Brevi cenni sulle cose infinite che non vorremmo più leggere (ed ascoltare) nel 2020. Per quanto ci riguarda, quello che non vogliamo più vedere, sentire o leggere in una società interculturale sono i monologhi, intesi come un’estensione degli slogan o, ancora peggio, del sentito dire. Nel 2019 c’è stata una vera e propria emergenza stereotipi.
Nell’anno che apre un nuovo decennio è ora di dire basta al vi-dico-io-come-stanno-le-cose. Nessuno ha mai la verità in tasca con V maiuscola. Ancora di più davanti a una società multiculturale che cresce ma viene raccontata a colpi di boutade.
L’idea mi è venuta in mente leggendo il saggio di un famoso sociologo che sull’immigrazione ha citato dati non aggiornati per dare fondamento alla propria tesi. Perciò, dopo un breve sondaggio interno alla redazione, ho fatto la sintesi dei nostri desiderata. Ne riporto solo otto perché non voglio stressarvi.
1. Quello che la redazione di NRW non vorrebbe più ascoltare nel 2020, ad esempio, è la retorica degli oppressi che ha rafforzato le contrapposizioni. Certo, ci sono i migranti che hanno vissuto in uno stato di schiavitù in Libia e i braccianti sfruttati, ma in Italia i residenti stranieri sono 6 milioni, in maggioranza ben radicati nella nostra società. Non sono ospiti: devono essere raccontati come protagonisti e non come vittime. Quando sento dire “poveretti”, mi saltano i nervi.
2. Vi sembrerà un’inezia ma non lo è. Come mai con un italiano si usa la forma di cortesia, mentre viene negata a chi ha origini straniere?
3. Quello che non vogliamo più leggere è che siamo tutti uguali. Non è vero, siamo tutti diversi. La diversità però presuppone un dialogo che cominci dalle stesse condizioni di opportunità perché quando inizia una maratona si parte dallo stesso punto di partenza e si cerca di arrivare allo stesso traguardo. E sono le capacità, la resistenza, il talento, l’allenamento, le condizioni fisiche a determinare chi vince.
4. In Italia ci sono circa due milioni di cittadini italiani figli di stranieri e di coppie miste.

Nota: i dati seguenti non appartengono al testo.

Lemma get_property_set_same (key : string) (call : WCall) (o : ActiveCalls) :
  get_property key (set_property key call o) = CallObject call.
Proof.
  unfold get_property, set_property.
  destruct (own o !! key) as [old|] eqn:Hown; cbn.
  - rewrite lookup_insert_eq. reflexivity.
  - destruct (String.eqb_spec key "__proto__") as [->|Hne]; cbn.
    + rewrite Hown. reflexivity.
    + rewrite lookup_insert_eq. reflexivity.
Qed.

Lemma set_property_entry (key : string) (call : WCall) (o : ActiveCalls) :
  key <> "__proto__"%string \/ own o !! key <> None ->
  set_property key call o = mkActiveCalls (<[key := call]> (own o)) (proto o).
Proof.
  intros Hkey. unfold set_property.
  destruct (own o !! key) as [old|] eqn:Hown; [reflexivity|].
  destruct (String.eqb_spec key "__proto__") as [->|Hne]; [|reflexivity].
  destruct Hkey as [Hkey|Hkey]; congruence.
Qed.

Lemma set_property_prototype (call : WCall) (o : ActiveCalls) :
  own o !! "__proto__"%string = None ->
  set_property "__proto__" call o = mkActiveCalls (own o) (Some call).
Proof. intros Hown. unfold set_property. rewrite Hown. reflexivity. Qed.

Lemma get_property_set_other (key key' : string) (call : WCall) (o : ActiveCalls) :
  key <> "__proto__"%string \/ own o !! key <> None ->
  key' <> key ->
  get_property key' (set_property key call o) = get_property key' o.
Proof.
  intros Hkey Hne. rewrite set_property_entry by exact Hkey.
  unfold get_property. cbn. rewrite lookup_insert_ne by congruence. reflexivity.
Qed.



End CallFacts.

Module CallProperties.
Import CallAPI CallFacts.

(** C1, on the code.  A second [callStart] for the key of a call that
    is still outgoing returns [true] and puts a fresh call in the place
    of the stored one. *)
Theorem callStart_replaces_active_call
    (wUser : WUser) (conversationId' : string)
    (callType1 callType2 : CALL_TYPE)
    (conversationType1 conversationType2 : CONVERSATION_TYPE)
    (audioCbr1 audioCbr2 : bool) (s : CallState) :
  let key := generateCallId wUser conversationId' in
  let first := callStart wUser conversationId' callType1 conversationType1 audioCbr1 s in
  let second :=
    callStart wUser conversationId' callType2 conversationType2 audioCbr2 first.1.2 in
  activeCalls first.1.2 !! key
  = Some (mkWCall conversationId' (Some OUTGOING) callType1 conversationType1 audioCbr1) /\
  non_terminal OUTGOING = true /\
  second.1.1 = true /\
  activeCalls second.1.2 !! key
  = Some (mkWCall conversationId' (Some OUTGOING) callType2 conversationType2 audioCbr2).
Proof.
  cbn. unfold lookup, ActiveCalls_lookup. rewrite !get_property_set_same.
  repeat split; reflexivity.
Qed.

(** C8, on the code.  The SETUP message that [callStart] sends carries
    the session id "felix", which has five characters. *)
Theorem callStart_setup_sessid (wUser : WUser) (conversationId' sdp' : string) :
  let payload := messagePayload SETUP "felix" sdp' false in
  callStart_timeout wUser conversationId' sdp'
  = [SendMessage "felix" conversationId' (userId wUser) (clientId wUser) None None
       (JSON.stringify payload) 0] /\
  JSON.get "sessid" payload = Some (JSON.Str "felix") /\
  String.length "felix" = 5%nat /\
  is_session_id "felix" = false /\
  (JSON.parse (buildMessagePayload SETUP "felix" Samples.sdp false)
   ≫= JSON.get "sessid") = Some (JSON.Str "felix").
Proof.
  repeat split; vm_compute; reflexivity.
Qed.
(** Without a canvas or its context only the reset happens. *)
Lemma updateHighlightJoints_no_surface (newJoints : option (list joint))
  (s : state) :
  canvas s = None \/ ctx s = None ->
  updateHighlightJoints newJoints s = set_lastHighlightJoints [] s.
Proof.
  intros [H|H]; unfold updateHighlightJoints; rewrite H;
    [reflexivity | now destruct (canvas s)].
Qed.





(** C4: an empty or absent list of new joints empties the persisted joints
    at once, whatever was persisted, and changes nothing else; so does a
    response without an error whose [highlight_joints] is empty or absent. *)
Theorem empty_update_clears (s : state) :
  updateHighlightJoints (Some []) s = set_lastHighlightJoints [] s
  /\ updateHighlightJoints None s = set_lastHighlightJoints [] s
  /\ (forall data : response,
         truthyString (error data) = None ->
         highlight_joints data = None \/ highlight_joints data = Some [] ->
         lastHighlightJoints (onData data s) = []).
Proof.
  assert (H : forall s', updateHighlightJoints (Some []) s'
                         = set_lastHighlightJoints [] s')
    by (intros s'; unfold updateHighlightJoints;
        now destruct (canvas s'), (ctx s')).
  split; [apply H|]. split.
  - unfold updateHighlightJoints. now destruct (canvas s), (ctx s).
  - intros data He Hj. unfold onData. rewrite He.
    destruct Hj as [-> | ->]; now rewrite H.
Qed.

(** C10: without a canvas or without its context the update empties the
    persisted joints and drops the new ones, whatever they are. *)
Theorem missing_surface_resets_markers (newJoints : option (list joint))
  (s : state) :
  canvas s = None \/ ctx s = None ->
  updateHighlightJoints newJoints s = set_lastHighlightJoints [] s
  /\ lastHighlightJoints (updateHighlightJoints newJoints s) = [].
Proof.
  intros H. rewrite (updateHighlightJoints_no_surface newJoints s H).
  split; reflexivity.
Qed.

Lemma missing_surface_example :
  lastHighlightJoints
    (updateHighlightJoints (Some [Joint "left_knee" 0.6 0.5])
       (set_ctx None (persisted [Joint "left_knee" 0.5 0.5])))
  = [].
Proof.
  apply (missing_surface_resets_markers
           (Some [Joint "left_knee" 0.6 0.5])
           (set_ctx None (persisted [Joint "left_knee" 0.5 0.5]))).
  right. reflexivity.
Defined.

(** ** One entry per name *)

(** Against C8 as stated: an update whose input repeats a name persists both
    entries. *)
Lemma repeated_name_is_persisted :
  lastHighlightJoints (updateHighlightJoints (Some twiceLeftKnee) (persisted []))
  = twiceLeftKnee
  /\ ~ NoDup (map name
                (lastHighlightJoints
                   (updateHighlightJoints (Some twiceLeftKnee) (persisted [])))).
Proof.
  split; [reflexivity|].
  cbn. intros H. inversion H as [|? ? Hnotin _]. apply Hnotin. now left.
Qed.

Lemma updateHighlightJoints_names (newJoints : list joint) (s : state) :
  canvas s <> None -> ctx s <> None ->
  map name (lastHighlightJoints (updateHighlightJoints (Some newJoints) s))
  = map name newJoints.
Proof.
  intros Hc Hx.
  destruct (canvas s) as [c|] eqn:Ec; [|now elim Hc].
  destruct (ctx s) as [context|] eqn:Ex; [|now elim Hx].
  rewrite (updateHighlightJoints_map c context) by assumption.
  rewrite map_map. apply map_ext. intros j. apply smoothJoint_name.
Qed.

Lemma updateHighlightJoints_NoDup (newJoints : list joint) (s : state) :
  NoDup (map name newJoints) ->
  NoDup (map name
           (lastHighlightJoints (updateHighlightJoints (Some newJoints) s))).
Proof.
  intros H.
  destruct (canvas s) as [c|] eqn:Ec.
  - destruct (ctx s) as [context|] eqn:Ex.
    + rewrite updateHighlightJoints_names; congruence.
    + rewrite updateHighlightJoints_no_surface by auto. constructor.
  - rewrite updateHighlightJoints_no_surface by auto. constructor.
Qed.

Lemma captureAndProcess_joints (s : state) :
  lastHighlightJoints (captureAndProcess s) = lastHighlightJoints s.
Proof.
  unfold captureAndProcess.
  destruct (isProcessingFrame s || negb (isStreaming s)); [reflexivity|].
  cbn. now destruct (canvas s), (ctx s).
Qed.

Lemma startProcessing_joints (now : Z) (s : state) :
  lastHighlightJoints (startProcessing now s) = lastHighlightJoints s.
Proof.
  unfold startProcessing. destruct (isStreaming s); cbn [negb]; auto.
  match goal with
  | |- context [if negb (isProcessingFrame ?s2) then _ else _] =>
      destruct (negb (isProcessingFrame s2));
      rewrite ?captureAndProcess_joints
  end;
  now destruct (now - lastTime (set_frameCount (frameCount s + 1) s) >=? 1000)%Z.
Qed.

Lemma step_NoDup (e : event) (s : state) :
  NoDup (map name (jointsOf e)) ->
  NoDup (map name (lastHighlightJoints s)) ->
  NoDup (map name (lastHighlightJoints (step e s))).
Proof.
  intros He Hs. destruct e; cbn; auto.
  - destruct (canvas s); auto. now rewrite startProcessing_joints.
  - now destruct (sessionActive s).
  - now rewrite startProcessing_joints.
  - now destruct (nth_error (pending s) i) as [[]|].
  - now destruct (nth_error (pending s) i) as [[]|].
  - now destruct (nth_error (pending s) i) as [[]|].
  - destruct (nth_error (pending s) i) as [[]|]; auto.
    destruct d as [|data]; auto. cbn in He |- *.
    unfold onData. destruct (truthyString (error data)); auto.
    now apply updateHighlightJoints_NoDup.
Qed.
(** * The nRF5x TWIM (I2C master) driver of the Pip port of RIOT

    A shallow embedding of [cpu/nrf5x_common_pip/periph/i2c_nrf52_nrf9160.c]:
    the wait-and-classify routine [finish] and the four transfer operations
    [i2c_write_bytes], [i2c_write_regs], [i2c_read_bytes], [i2c_read_regs].

    The driver talks to the peripheral only through the two privileged calls
    [Pip_in] and [Pip_out].  The peripheral is the environment: the values it
    answers to register reads are an arbitrary stream carried by the world, so
    every theorem below holds for every behaviour of the hardware.  All that
    the driver does to the outside (register writes, register reads, mutex
    operations, stores into the static transmit buffer) is recorded, in
    program order, in a trace.

    Integers are [Z]; C's truncating casts are written out. *)

From Stdlib Require Import ZArith List Bool Lia.
Import ListNotations.
Local Open Scope Z_scope.

(** ** Constants of the target

    The vendor header, [periph/i2c.h], [errno.h], the board's memory map and
    Pip's register index table are not part of the driver; they are collected
    in a class, named as the driver names them. *)

(** The registers of a TWIM control block that the driver reaches, under the
    suffix the source gives them after [PIP_NRF_TWIM_TWIM1_].  The busy-wait
    of [finish] names the error event without the [_INDEX] suffix, all other
    places with it; the two names are kept apart. *)
Inductive twim_reg : Type :=
| TASKS_STARTRX_INDEX
| TASKS_STARTTX_INDEX
| EVENTS_STOPPED_INDEX
| EVENTS_ERROR_INDEX
| EVENTS_ERROR
| SHORTS_INDEX
| INTENSET_INDEX
| ERRORSRC_INDEX
| ADDRESS_INDEX
| RXD_PTR_INDEX
| RXD_MAXCNT_INDEX
| TXD_PTR_INDEX
| TXD_MAXCNT_INDEX
| TXD_MAXAMOUNT_INDEX.

Class Target : Type := {
  (* periph_conf.h *)
  I2C_NUMOF : Z;
  i2c_config_dev : Z -> Z;            (* i2c_config[dev].dev *)
  (* memory map *)
  CPU_RAM_BASE : Z;
  CPU_RAM_SIZE : Z;
  tx_buf : Z;                         (* address of the static tx_buf[256] *)
  addr_of_reg : Z;                    (* &reg, the parameter of i2c_read_regs *)
  (* periph/i2c.h *)
  I2C_ADDR10 : Z;
  I2C_REG16 : Z;
  I2C_NOSTOP : Z;
  I2C_NOSTART : Z;
  (* errno.h *)
  EIO : Z;
  ENXIO : Z;
  EOPNOTSUPP : Z;
  (* vendor bit masks *)
  TWIM_INTEN_STOPPED_Msk : Z;
  TWIM_INTEN_ERROR_Msk : Z;
  TWIM_INTEN_LASTTX_Msk : Z;
  TWIM_ERRORSRC_ANACK_Msk : Z;
  TWIM_ERRORSRC_DNACK_Msk : Z;
  TWIM_SHORTS_LASTTX_STARTRX_Msk : Z;
  TWIM_SHORTS_LASTTX_STOP_Msk : Z;
  TWIM_SHORTS_LASTRX_STOP_Msk : Z;
  (* Pip's register indices *)
  PIP_NRF_TWIM_TWIM1 : twim_reg -> Z
}.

Anche i termini si devono adeguare ai mutamenti. Perciò definiamoli come sono realmente: cittadini italiani di origini straniere o con background migratorio. Quello che non vorremmo più leggere sui nuovi cittadini è la frase rituale “nigeriano o senegalese o latinoamericano (e così via) con cittadinanza italiana”.
È vero che sui social di una squadra un calciatore è stato definito italo-calabrese, ma questo episodio lo annovero nella casella strano ma vero e spero di dimenticarlo in fretta :_))
5. Quello che invece vorremmo ascoltare sono discorsi più informati e consapevoli da parte dei politici, a cui auguriamo nel 2020 di leggere più libri di quelli che scrivono.
6. Quello che non vorremmo più vedere è la strumentalizzazione della questione migratoria, da troppo tempo capro espiatorio dei guasti del nostro Paese.
7. Quello che non vorremmo più constatare è la diffusione del rozzismo: miscela di ignoranza e razzismo che istiga all’odio, ma al contempo vorremmo essere risparmiati da un eccesso di dosi di buonismo che non sa vedere le sfumature né interpretare i fatti.
8. Quello che non vorremmo più subire sono le fake news, che si moltiplicano grazie a un’informazione scorretta che non prevede verifiche e approfondimento.
Nel 2020 il nostro progetto pianterà tante altre nuove radici e vi auguriamo di farlo anche voi. Siamo tutti al punto di partenza, corriamo veloci ma senza paraocchi.